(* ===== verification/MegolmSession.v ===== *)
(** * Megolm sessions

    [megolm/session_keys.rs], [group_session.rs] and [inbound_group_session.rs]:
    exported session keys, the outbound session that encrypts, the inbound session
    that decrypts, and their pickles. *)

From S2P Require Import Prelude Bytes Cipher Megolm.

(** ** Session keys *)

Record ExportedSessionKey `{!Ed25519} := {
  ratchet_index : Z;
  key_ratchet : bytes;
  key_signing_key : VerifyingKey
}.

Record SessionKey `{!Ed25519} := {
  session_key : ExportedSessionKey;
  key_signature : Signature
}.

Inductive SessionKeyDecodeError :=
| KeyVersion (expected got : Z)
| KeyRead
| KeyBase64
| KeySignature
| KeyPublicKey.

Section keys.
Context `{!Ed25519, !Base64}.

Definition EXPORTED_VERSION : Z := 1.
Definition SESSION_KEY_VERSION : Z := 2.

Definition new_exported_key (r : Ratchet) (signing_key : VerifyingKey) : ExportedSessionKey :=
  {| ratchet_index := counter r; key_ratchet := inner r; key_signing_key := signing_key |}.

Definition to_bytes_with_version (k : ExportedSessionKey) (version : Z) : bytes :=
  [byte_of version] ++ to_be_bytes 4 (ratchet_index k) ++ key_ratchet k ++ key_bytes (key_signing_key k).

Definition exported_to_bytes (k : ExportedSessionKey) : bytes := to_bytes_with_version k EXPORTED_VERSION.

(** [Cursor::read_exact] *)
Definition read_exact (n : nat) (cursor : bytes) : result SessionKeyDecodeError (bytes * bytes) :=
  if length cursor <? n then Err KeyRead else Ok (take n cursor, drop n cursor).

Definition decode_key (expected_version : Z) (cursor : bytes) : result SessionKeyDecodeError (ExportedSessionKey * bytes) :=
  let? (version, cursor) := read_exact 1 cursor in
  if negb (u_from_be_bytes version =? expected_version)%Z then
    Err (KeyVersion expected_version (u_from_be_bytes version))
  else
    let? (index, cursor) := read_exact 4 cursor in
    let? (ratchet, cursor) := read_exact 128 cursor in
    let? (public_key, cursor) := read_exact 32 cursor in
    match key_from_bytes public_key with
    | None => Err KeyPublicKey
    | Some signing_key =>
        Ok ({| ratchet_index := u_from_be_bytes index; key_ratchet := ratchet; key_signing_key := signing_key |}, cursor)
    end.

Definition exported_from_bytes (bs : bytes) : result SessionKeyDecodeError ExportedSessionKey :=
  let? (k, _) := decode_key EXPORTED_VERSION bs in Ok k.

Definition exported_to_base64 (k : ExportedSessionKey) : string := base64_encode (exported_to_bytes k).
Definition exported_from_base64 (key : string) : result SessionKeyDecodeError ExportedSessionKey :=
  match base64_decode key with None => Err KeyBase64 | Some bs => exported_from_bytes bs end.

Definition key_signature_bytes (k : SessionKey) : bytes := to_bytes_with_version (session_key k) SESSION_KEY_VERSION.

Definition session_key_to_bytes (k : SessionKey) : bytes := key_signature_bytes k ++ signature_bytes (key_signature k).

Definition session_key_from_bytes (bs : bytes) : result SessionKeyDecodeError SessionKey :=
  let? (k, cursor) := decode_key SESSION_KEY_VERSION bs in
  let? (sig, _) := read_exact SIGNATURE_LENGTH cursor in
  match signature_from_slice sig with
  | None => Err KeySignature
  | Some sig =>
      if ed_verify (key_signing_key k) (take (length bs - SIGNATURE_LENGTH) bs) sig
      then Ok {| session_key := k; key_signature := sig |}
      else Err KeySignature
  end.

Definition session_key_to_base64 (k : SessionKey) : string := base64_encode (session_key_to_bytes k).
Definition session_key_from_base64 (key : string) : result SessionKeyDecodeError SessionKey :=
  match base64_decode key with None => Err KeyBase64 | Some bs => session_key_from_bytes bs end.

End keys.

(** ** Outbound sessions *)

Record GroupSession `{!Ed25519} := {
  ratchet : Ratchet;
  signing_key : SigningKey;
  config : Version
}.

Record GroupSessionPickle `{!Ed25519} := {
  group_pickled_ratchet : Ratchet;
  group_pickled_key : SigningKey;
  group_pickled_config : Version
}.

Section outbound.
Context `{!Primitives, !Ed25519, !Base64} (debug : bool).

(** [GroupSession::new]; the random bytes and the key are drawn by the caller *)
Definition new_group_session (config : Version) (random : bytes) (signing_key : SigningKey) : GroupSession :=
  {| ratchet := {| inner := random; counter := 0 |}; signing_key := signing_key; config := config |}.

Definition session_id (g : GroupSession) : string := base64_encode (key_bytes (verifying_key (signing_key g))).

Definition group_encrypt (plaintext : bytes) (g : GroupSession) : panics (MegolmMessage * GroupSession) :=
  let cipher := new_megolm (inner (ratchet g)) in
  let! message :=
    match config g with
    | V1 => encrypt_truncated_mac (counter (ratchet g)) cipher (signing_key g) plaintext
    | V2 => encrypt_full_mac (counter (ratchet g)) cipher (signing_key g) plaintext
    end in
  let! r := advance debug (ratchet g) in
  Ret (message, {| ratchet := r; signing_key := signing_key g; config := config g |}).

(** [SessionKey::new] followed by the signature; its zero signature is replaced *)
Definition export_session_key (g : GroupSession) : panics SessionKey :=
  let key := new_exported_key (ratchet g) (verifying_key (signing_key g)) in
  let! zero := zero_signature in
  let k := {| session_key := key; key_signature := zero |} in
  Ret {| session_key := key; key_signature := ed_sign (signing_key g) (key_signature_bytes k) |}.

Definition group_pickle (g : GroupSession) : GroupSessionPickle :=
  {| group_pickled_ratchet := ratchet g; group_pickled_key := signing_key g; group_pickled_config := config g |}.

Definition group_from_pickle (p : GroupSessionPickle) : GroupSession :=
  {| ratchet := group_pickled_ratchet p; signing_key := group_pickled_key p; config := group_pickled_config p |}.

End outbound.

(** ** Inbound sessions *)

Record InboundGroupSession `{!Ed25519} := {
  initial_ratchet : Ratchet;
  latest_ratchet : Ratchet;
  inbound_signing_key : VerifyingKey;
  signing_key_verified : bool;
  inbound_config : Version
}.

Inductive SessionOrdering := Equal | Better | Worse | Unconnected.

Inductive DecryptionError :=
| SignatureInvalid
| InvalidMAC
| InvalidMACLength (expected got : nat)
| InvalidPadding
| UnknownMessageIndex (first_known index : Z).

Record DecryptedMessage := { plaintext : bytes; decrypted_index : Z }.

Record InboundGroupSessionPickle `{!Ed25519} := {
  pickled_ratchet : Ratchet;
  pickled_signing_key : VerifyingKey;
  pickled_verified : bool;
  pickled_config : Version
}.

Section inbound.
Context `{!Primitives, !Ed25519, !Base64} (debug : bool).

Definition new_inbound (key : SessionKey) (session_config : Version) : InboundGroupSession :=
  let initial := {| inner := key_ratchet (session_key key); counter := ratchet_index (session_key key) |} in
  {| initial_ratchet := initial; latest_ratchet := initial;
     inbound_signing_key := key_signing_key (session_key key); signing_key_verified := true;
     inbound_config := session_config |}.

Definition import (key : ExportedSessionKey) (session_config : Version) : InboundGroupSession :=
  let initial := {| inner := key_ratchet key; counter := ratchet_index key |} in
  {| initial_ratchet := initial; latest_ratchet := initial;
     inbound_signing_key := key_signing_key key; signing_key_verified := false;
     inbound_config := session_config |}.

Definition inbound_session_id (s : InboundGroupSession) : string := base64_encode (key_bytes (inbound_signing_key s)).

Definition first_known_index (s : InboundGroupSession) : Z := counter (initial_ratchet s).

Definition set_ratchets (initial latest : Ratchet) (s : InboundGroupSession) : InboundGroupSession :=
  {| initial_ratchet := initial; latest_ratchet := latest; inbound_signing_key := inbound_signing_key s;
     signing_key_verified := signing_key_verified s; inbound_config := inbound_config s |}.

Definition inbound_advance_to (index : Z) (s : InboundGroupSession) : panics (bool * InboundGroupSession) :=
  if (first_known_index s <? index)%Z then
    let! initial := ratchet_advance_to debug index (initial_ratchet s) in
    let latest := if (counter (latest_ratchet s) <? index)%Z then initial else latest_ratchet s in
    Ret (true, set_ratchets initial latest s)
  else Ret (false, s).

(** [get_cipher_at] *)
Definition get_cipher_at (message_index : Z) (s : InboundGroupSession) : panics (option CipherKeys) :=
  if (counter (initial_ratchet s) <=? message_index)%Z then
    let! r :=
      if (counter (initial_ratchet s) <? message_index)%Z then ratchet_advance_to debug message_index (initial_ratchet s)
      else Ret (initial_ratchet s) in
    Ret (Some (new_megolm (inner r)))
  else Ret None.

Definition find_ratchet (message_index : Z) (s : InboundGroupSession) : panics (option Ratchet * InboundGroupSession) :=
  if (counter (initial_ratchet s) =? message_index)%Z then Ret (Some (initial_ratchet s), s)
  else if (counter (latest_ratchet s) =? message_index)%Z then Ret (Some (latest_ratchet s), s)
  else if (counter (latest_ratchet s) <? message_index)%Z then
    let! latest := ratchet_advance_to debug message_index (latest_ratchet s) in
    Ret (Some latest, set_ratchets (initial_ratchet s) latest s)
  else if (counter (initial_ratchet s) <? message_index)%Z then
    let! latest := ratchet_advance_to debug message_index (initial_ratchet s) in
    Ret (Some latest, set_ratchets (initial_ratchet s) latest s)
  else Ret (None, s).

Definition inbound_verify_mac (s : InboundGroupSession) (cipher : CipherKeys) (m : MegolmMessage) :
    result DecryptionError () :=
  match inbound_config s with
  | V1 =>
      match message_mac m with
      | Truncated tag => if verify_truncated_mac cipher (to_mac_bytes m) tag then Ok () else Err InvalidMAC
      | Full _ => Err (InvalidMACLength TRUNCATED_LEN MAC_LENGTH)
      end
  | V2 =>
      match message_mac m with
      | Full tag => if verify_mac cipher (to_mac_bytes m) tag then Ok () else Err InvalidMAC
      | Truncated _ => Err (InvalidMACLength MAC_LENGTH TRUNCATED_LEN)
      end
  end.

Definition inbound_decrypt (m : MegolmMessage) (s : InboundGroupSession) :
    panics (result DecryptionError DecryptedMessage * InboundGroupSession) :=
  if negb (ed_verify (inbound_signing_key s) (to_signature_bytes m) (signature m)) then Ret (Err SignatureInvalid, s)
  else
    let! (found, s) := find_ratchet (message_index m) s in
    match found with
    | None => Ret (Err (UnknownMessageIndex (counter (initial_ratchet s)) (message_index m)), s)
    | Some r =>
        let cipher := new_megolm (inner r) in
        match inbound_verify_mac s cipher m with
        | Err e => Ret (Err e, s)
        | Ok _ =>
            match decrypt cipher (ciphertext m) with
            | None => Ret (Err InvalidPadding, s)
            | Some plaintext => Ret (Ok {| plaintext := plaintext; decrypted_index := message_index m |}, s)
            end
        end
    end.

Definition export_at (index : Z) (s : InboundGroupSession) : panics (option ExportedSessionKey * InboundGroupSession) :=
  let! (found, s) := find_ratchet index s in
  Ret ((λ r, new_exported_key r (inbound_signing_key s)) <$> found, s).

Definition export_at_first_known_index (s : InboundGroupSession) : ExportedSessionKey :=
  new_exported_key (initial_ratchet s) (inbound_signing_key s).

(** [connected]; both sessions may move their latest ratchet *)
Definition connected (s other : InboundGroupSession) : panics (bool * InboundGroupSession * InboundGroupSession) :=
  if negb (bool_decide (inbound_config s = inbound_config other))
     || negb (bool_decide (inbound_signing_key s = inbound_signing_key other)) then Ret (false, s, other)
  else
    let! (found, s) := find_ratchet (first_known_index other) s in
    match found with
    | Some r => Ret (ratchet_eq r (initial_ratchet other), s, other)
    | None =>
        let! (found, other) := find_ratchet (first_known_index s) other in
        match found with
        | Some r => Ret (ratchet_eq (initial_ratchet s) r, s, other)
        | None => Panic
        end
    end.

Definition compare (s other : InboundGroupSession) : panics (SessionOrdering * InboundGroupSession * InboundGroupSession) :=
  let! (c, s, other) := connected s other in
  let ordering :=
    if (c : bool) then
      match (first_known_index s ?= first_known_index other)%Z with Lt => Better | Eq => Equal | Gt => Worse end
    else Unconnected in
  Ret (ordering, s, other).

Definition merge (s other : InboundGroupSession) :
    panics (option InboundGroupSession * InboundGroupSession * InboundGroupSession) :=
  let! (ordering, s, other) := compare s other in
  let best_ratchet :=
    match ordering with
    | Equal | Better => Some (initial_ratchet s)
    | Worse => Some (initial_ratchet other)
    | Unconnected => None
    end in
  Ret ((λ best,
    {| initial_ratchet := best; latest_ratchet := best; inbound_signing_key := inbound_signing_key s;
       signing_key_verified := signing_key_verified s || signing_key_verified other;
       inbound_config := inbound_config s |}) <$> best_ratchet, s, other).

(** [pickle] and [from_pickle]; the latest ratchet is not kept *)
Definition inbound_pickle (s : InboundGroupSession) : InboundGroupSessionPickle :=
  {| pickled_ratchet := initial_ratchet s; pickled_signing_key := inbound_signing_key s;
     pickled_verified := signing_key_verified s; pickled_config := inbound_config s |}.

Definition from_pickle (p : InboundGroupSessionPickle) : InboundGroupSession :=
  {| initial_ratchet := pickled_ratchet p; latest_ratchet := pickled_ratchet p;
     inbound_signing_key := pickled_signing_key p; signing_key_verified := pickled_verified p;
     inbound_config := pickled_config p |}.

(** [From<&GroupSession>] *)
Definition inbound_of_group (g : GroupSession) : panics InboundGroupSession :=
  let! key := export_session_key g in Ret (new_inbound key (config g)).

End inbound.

========

TO DO — Your answer should be a number alone, please: the count of lines in the listing where the word "Inductive" appears.

WRITTEN ANSWER — 3